Lemma outputs_abs_id spec id : forall inps pos g i pos' g',
  id ∉ inps -> outputs_abs spec pos g id i inps = Some (pos', g') -> g' !! id = g !! id.
Proof.
  induction inps as [|d inps IH]; intros pos g i pos' g' Hin E; cbn [outputs_abs] in E; [by injection E as <- <-|].
  apply not_elem_of_cons in Hin as [Hne Hin]. destruct (connect_output spec pos g d id i) as [[pos1 g1]|] eqn:Ec; [|done].
  rewrite (IH _ _ _ _ _ Hin E). unfold connect_output in Ec. destruct (g !! d); [|by injection Ec as <- <-].
  destruct (_ && _); [|done]. injection Ec as <- <-. by rewrite lookup_insert_ne.
Qed.

(** The header of the new node once numbered has room for its debug location. *)
Lemma number_run spec v m g s id a tail :
  gst v m g -> g !! id = Some a -> spec_at (p_node_spec (v_proc v)) = Some spec -> seed_ok spec s ->
  (exists idx count, an_hdr a = new_hdr spec s idx count tail) -> length (p_curret_sloc (v_proc v)) = 8%nat ->
  Z.of_nat (length (image (an_hdr a))) = node_size spec (v_proc v) s ->
  exists p h' m', let v' := view_proc p v in
    (init_counts prc (node_ptr v id) ;;; set_sloc prc (node_ptr v id) ;;; ret id) (gw v m) = Ret id (gw v' m') /\
    same_proc (v_proc v) p /\ gstep v m v' m' /\ (forall f, hget f h' = hget f (an_hdr a)) /\
    gst v' m' (<[id := ANode h' (an_ins a) (an_outs a)]> g).
Proof.
  intros Hg Ha Hsp Hs (idx & count & Eh) Hsl Hsz. destruct (node_ok _ _ Hg Ha) as (_ & Hok & _).
  destruct (init_counts_run v m g id a Hg Ha) as (p1 & m1 & E1 & Hp1 & Hs1 & Hg1).
  set (v1 := view_proc p1 v) in *. set (h1 := numbered _ _ _) in *. set (a1 := ANode h1 _ _) in *.
  assert (Ha1 : <[id := a1]> g !! id = Some a1) by apply lookup_insert_eq.
  assert (Esame : forall f, hget f h1 = hget f (an_hdr a)) by by intros [].
  assert (Ert : h_rtype (an_hdr a1) = sd_type s) by (change (hget RType h1 = sd_type s); by rewrite Esame, Eh).
  assert (Edw : dwords_of (an_hdr a1) = sd_dwords s).
  { change (an_hdr a1) with h1. unfold h1. rewrite Eh. apply numbered_dwords; [rewrite <-Eh; apply Hok|apply Hs]. }
  pose proof (so_extra _ _ Hs) as Hx. unfold extra_size in Hx. destruct (node_ok _ _ Hg1 Ha1) as (_ & Hok1 & _).
  destruct (set_sloc_run spec v1 m1 _ id a1 Hg1 Ha1) as (p2 & h2 & m2 & E2 & Hp2 & Hs2 & Eh2 & Hg2).
  - change (v_proc v1) with p1. by rewrite (sp_spec _ _ Hp1).
  - rewrite Ert. apply Hs.
  - rewrite Ert, Edw. exact Hx.
  - change (v_proc v1) with p1. by rewrite (sp_sloc _ _ Hp1).
  - change (v_proc v1) with p1. rewrite (sp_config _ _ Hp1), Ert, Edw. change (an_hdr a1) with h1.
    replace (length (image h1)) with (length (image (an_hdr a))).
    + rewrite Hsz. unfold node_size, extra_size, PRECISION. lia.
    + change h1 with (an_hdr a1). rewrite (length_image _ (ho_group _ (no_hdr _ Hok))), (length_image _ (ho_group _ (no_hdr _ Hok1))).
      change (an_hdr a1) with h1.
      f_equal. unfold h1, numbered, set_tail. cbn [an_hdr h_tail set_group]. rewrite length_splice; [done|lia|].
      rewrite length_to_le. pose proof (ho_tail _ (no_hdr _ Hok)). lia.
  - rewrite insert_insert_eq in Hg2. exists p2, h2, m2. change (view_proc p2 v1) with (view_proc p2 v) in *. cbn zeta.
    split_and!; [|by eapply same_proc_trans|by eapply gstep_trans|intros f; by rewrite Eh2, <-Esame|exact Hg2].
    rewrite (bind_run _ _ _ _ _ E1). change (node_ptr v id) with (node_ptr v1 id). by rewrite (bind_run _ _ _ _ _ E2).
Qed.

(** What the arena holds of the new node. *)
Record created (s : seed) (inps : list Z) (a : anode) : Prop := Created {
  cd_type : h_rtype (an_hdr a) = sd_type s;
  cd_ins : an_ins a = inps;
  cd_cap : h_in_cap (an_hdr a) = Z.of_nat (length inps) + sd_capacity s;
  cd_outs : an_outs a = [];
  cd_out_cap : h_out_cap (an_hdr a) = 0
}.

Your instructions:
In the listing above, which lines include the string "pose"? Return every one of them.

Your response:
  pose proof (so_extra _ _ Hs) as Hx. unfold extra_size in Hx. destruct (node_ok _ _ Hg1 Ha1) as (_ & Hok1 & _).
      rewrite length_to_le. pose proof (ho_tail _ (no_hdr _ Hok)). lia.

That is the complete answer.